INSTRUCTIONS TO FOLLOW: Would you please write out each entry precisely as given?

RECORDS SUPPLIED:

(** [await toolExecutionPromise] returns after the unit has resolved. *)
Lemma await_unit_inv context r t0 p evs w rv w' rv' :
  RoundInv r t0 evs w rv ->
  toolExecutionPromise rv = Some p ->
  await_unit JSON_stringify context r p (w, rv) = (w', rv') ->
  exists evs',
    RoundInv r t0 (evs ++ evs') w' rv'
    /\ only_resolutions evs'
    /\ In (UnitResolved r p) (evs ++ evs')
    /\ toolResultMessage rv' <> None.
Proof.
  intros I Hp H. unfold await_unit, pending_wait in H. cbn [fst] in H.
  destruct (find (fun u => (unit_promise u =? p)%nat) (pool w)) as [u|] eqn:F.
  - apply find_some in F as [Hin Hu]. apply Nat.eqb_eq in Hu.
    change (turn JSON_stringify context r
              (Nat.iter (S (unit_wait u)) (turn JSON_stringify context r) (w, rv))
            = (w', rv')) in H.
    destruct (Nat.iter (S (unit_wait u)) (turn JSON_stringify context r) (w, rv))
      as [w1 rv1] eqn:E1.
    destruct (turns_resolve _ _ I Hp Hin Hu eq_refl E1)
      as (e1 & I1 & R1 & P1 & Hres & Hne).
    destruct (turn_inv _ I1 H) as (e2 & I2 & R2 & _ & Hmono & _).
    exists (e1 ++ e2). rewrite app_assoc.
    split; [exact I2|]. split; [now apply only_resolutions_app|].
    split; [|auto].
    apply in_or_app. left. apply in_or_app. now right.
  - destruct (@inv_progress r t0 evs w rv I p Hp) as [[Hres Hne] | (u & Hin & Hu)].
    + destruct (turn_inv _ I H) as (e2 & I2 & R2 & _ & Hmono & _).
      exists e2. split; [exact I2|]. split; [exact R2|].
      split; [apply in_or_app; now left | auto].
    + exfalso. apply (find_none _ _ F) in Hin.
      apply Nat.eqb_neq in Hin. contradiction.
Qed.

Lemma initial_inv w :
  wf_world w ->
  RoundInv (rounds w) (trace (start_round w)) [] (start_round w) initial_vars.
Proof.
  intro Hwf. unfold wf_world in Hwf. rewrite Forall_forall in Hwf.
  constructor; cbn; try (intros; discriminate); try tauto; try lia.
  - now rewrite app_nil_r.
  - intros u Hin. destruct (Hwf u Hin). split; lia.
  - intros u Hin Hr. destruct (Hwf u Hin). lia.
Qed.




(** The state in which the round assembles its messages. *)
Lemma stream_then_join_inv context toolMap calls w w3 rv3 :
  wf_world w ->
  stream_then_join JSON_stringify resolves_after context toolMap (rounds w)
                   calls (start_round w) = (w3, rv3) ->
  exists evs1 evs2,
    RoundInv (rounds w) (trace (start_round w))
             (evs1 ++ StreamSettled (rounds w) :: evs2) w3 rv3
    /\ only_resolutions evs2
    /\ toolExecutionPromise rv3 = last_launched (rounds w) evs1
    /\ forall p, toolExecutionPromise rv3 = Some p ->
                 In (UnitResolved (rounds w) p) (evs1 ++ evs2)
                 /\ toolResultMessage rv3 <> None.
Proof.
  intros Hwf H. pose proof (initial_inv Hwf) as I0.
  set (r := rounds w) in *. set (t0 := trace (start_round w)) in *.
  unfold stream_then_join in H.
  destruct (consume JSON_stringify resolves_after context toolMap r calls
                    (start_round w, initial_vars)) as [w1 rv1] eqn:C.
  destruct (consume_inv _ _ _ I0 C) as (evs1 & I1). cbn [app] in I1.
  pose proof (@log_inv _ _ _ _ _ (StreamSettled r) I1 eq_refl) as I1'.
  destruct (turn JSON_stringify context r (log (StreamSettled r) w1, rv1))
    as [w2 rv2] eqn:T.
  destruct (turn_inv _ I1' T) as (e2 & I2 & R2 & P2 & _).
  assert (Hl1 : toolExecutionPromise rv2 = last_launched r evs1).
  { rewrite P2. exact (inv_promise I1). }
  assert (Hstrip : forall p l, In (UnitResolved r p) ((evs1 ++ [StreamSettled r]) ++ l) ->
                               In (UnitResolved r p) (evs1 ++ l)).
  { intros p l Hin. apply in_app_or in Hin as [Hin|Hin].
    - apply in_app_or in Hin as [Hin|[Hin|[]]]; [|discriminate].
      apply in_or_app. now left.
    - apply in_or_app. now right. }
  destruct (toolExecutionPromise rv2) as [p|] eqn:Hp.
  - destruct (await_unit_inv _ I2 Hp H) as (e3 & I3 & R3 & Hres & Hne).
    exists evs1, (e2 ++ e3).
    assert (Hp3 : toolExecutionPromise rv3 = Some p).
    { rewrite (inv_promise I3), !last_launched_app.
      rewrite (no_launch_in_resolutions r _ R3), (no_launch_in_resolutions r _ R2).
      cbn. now rewrite <- Hl1. }
    split; [|split; [now apply only_resolutions_app|split; [congruence|]]].
    + replace (evs1 ++ StreamSettled r :: e2 ++ e3)
        with (((evs1 ++ [StreamSettled r]) ++ e2) ++ e3)
        by (now rewrite <- !app_assoc).
      exact I3.
    + intros p' Hp'. assert (p' = p) as -> by congruence.
      split; [|exact Hne]. apply Hstrip. now rewrite app_assoc.
  - injection H as <- <-. exists evs1, e2.
    split; [|split; [exact R2|split; [congruence|]]].
    + replace (evs1 ++ StreamSettled r :: e2)
        with ((evs1 ++ [StreamSettled r]) ++ e2)
        by (now rewrite <- !app_assoc).
      exact I2.
    + intros p' Hp'. congruence.
Qed.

OUTPUT:
(** [await toolExecutionPromise] returns after the unit has resolved. *)
Lemma await_unit_inv context r t0 p evs w rv w' rv' :
  RoundInv r t0 evs w rv ->
  toolExecutionPromise rv = Some p ->
  await_unit JSON_stringify context r p (w, rv) = (w', rv') ->
  exists evs',
    RoundInv r t0 (evs ++ evs') w' rv'
    /\ only_resolutions evs'
    /\ In (UnitResolved r p) (evs ++ evs')
    /\ toolResultMessage rv' <> None.
Proof.
  intros I Hp H. unfold await_unit, pending_wait in H. cbn [fst] in H.
  destruct (find (fun u => (unit_promise u =? p)%nat) (pool w)) as [u|] eqn:F.
  - apply find_some in F as [Hin Hu]. apply Nat.eqb_eq in Hu.
    change (turn JSON_stringify context r
              (Nat.iter (S (unit_wait u)) (turn JSON_stringify context r) (w, rv))
            = (w', rv')) in H.
    destruct (Nat.iter (S (unit_wait u)) (turn JSON_stringify context r) (w, rv))
      as [w1 rv1] eqn:E1.
    destruct (turns_resolve _ _ I Hp Hin Hu eq_refl E1)
      as (e1 & I1 & R1 & P1 & Hres & Hne).
    destruct (turn_inv _ I1 H) as (e2 & I2 & R2 & _ & Hmono & _).
    exists (e1 ++ e2). rewrite app_assoc.
    split; [exact I2|]. split; [now apply only_resolutions_app|].
    split; [|auto].
    apply in_or_app. left. apply in_or_app. now right.
  - destruct (@inv_progress r t0 evs w rv I p Hp) as [[Hres Hne] | (u & Hin & Hu)].
    + destruct (turn_inv _ I H) as (e2 & I2 & R2 & _ & Hmono & _).
      exists e2. split; [exact I2|]. split; [exact R2|].
      split; [apply in_or_app; now left | auto].
    + exfalso. apply (find_none _ _ F) in Hin.
      apply Nat.eqb_neq in Hin. contradiction.
Qed.

Lemma initial_inv w :
  wf_world w ->
  RoundInv (rounds w) (trace (start_round w)) [] (start_round w) initial_vars.
Proof.
  intro Hwf. unfold wf_world in Hwf. rewrite Forall_forall in Hwf.
  constructor; cbn; try (intros; discriminate); try tauto; try lia.
  - now rewrite app_nil_r.
  - intros u Hin. destruct (Hwf u Hin). split; lia.
  - intros u Hin Hr. destruct (Hwf u Hin). lia.
Qed.




(** The state in which the round assembles its messages. *)
Lemma stream_then_join_inv context toolMap calls w w3 rv3 :
  wf_world w ->
  stream_then_join JSON_stringify resolves_after context toolMap (rounds w)
                   calls (start_round w) = (w3, rv3) ->
  exists evs1 evs2,
    RoundInv (rounds w) (trace (start_round w))
             (evs1 ++ StreamSettled (rounds w) :: evs2) w3 rv3
    /\ only_resolutions evs2
    /\ toolExecutionPromise rv3 = last_launched (rounds w) evs1
    /\ forall p, toolExecutionPromise rv3 = Some p ->
                 In (UnitResolved (rounds w) p) (evs1 ++ evs2)
                 /\ toolResultMessage rv3 <> None.
Proof.
  intros Hwf H. pose proof (initial_inv Hwf) as I0.
  set (r := rounds w) in *. set (t0 := trace (start_round w)) in *.
  unfold stream_then_join in H.
  destruct (consume JSON_stringify resolves_after context toolMap r calls
                    (start_round w, initial_vars)) as [w1 rv1] eqn:C.
  destruct (consume_inv _ _ _ I0 C) as (evs1 & I1). cbn [app] in I1.
  pose proof (@log_inv _ _ _ _ _ (StreamSettled r) I1 eq_refl) as I1'.
  destruct (turn JSON_stringify context r (log (StreamSettled r) w1, rv1))
    as [w2 rv2] eqn:T.
  destruct (turn_inv _ I1' T) as (e2 & I2 & R2 & P2 & _).
  assert (Hl1 : toolExecutionPromise rv2 = last_launched r evs1).
  { rewrite P2. exact (inv_promise I1). }
  assert (Hstrip : forall p l, In (UnitResolved r p) ((evs1 ++ [StreamSettled r]) ++ l) ->
                               In (UnitResolved r p) (evs1 ++ l)).
  { intros p l Hin. apply in_app_or in Hin as [Hin|Hin].
    - apply in_app_or in Hin as [Hin|[Hin|[]]]; [|discriminate].
      apply in_or_app. now left.
    - apply in_or_app. now right. }
  destruct (toolExecutionPromise rv2) as [p|] eqn:Hp.
  - destruct (await_unit_inv _ I2 Hp H) as (e3 & I3 & R3 & Hres & Hne).
    exists evs1, (e2 ++ e3).
    assert (Hp3 : toolExecutionPromise rv3 = Some p).
    { rewrite (inv_promise I3), !last_launched_app.
      rewrite (no_launch_in_resolutions r _ R3), (no_launch_in_resolutions r _ R2).
      cbn. now rewrite <- Hl1. }
    split; [|split; [now apply only_resolutions_app|split; [congruence|]]].
    + replace (evs1 ++ StreamSettled r :: e2 ++ e3)
        with (((evs1 ++ [StreamSettled r]) ++ e2) ++ e3)
        by (now rewrite <- !app_assoc).
      exact I3.
    + intros p' Hp'. assert (p' = p) as -> by congruence.
      split; [|exact Hne]. apply Hstrip. now rewrite app_assoc.
  - injection H as <- <-. exists evs1, e2.
    split; [|split; [exact R2|split; [congruence|]]].
    + replace (evs1 ++ StreamSettled r :: e2)
        with ((evs1 ++ [StreamSettled r]) ++ e2)
        by (now rewrite <- !app_assoc).
      exact I2.
    + intros p' Hp'. congruence.
Qed.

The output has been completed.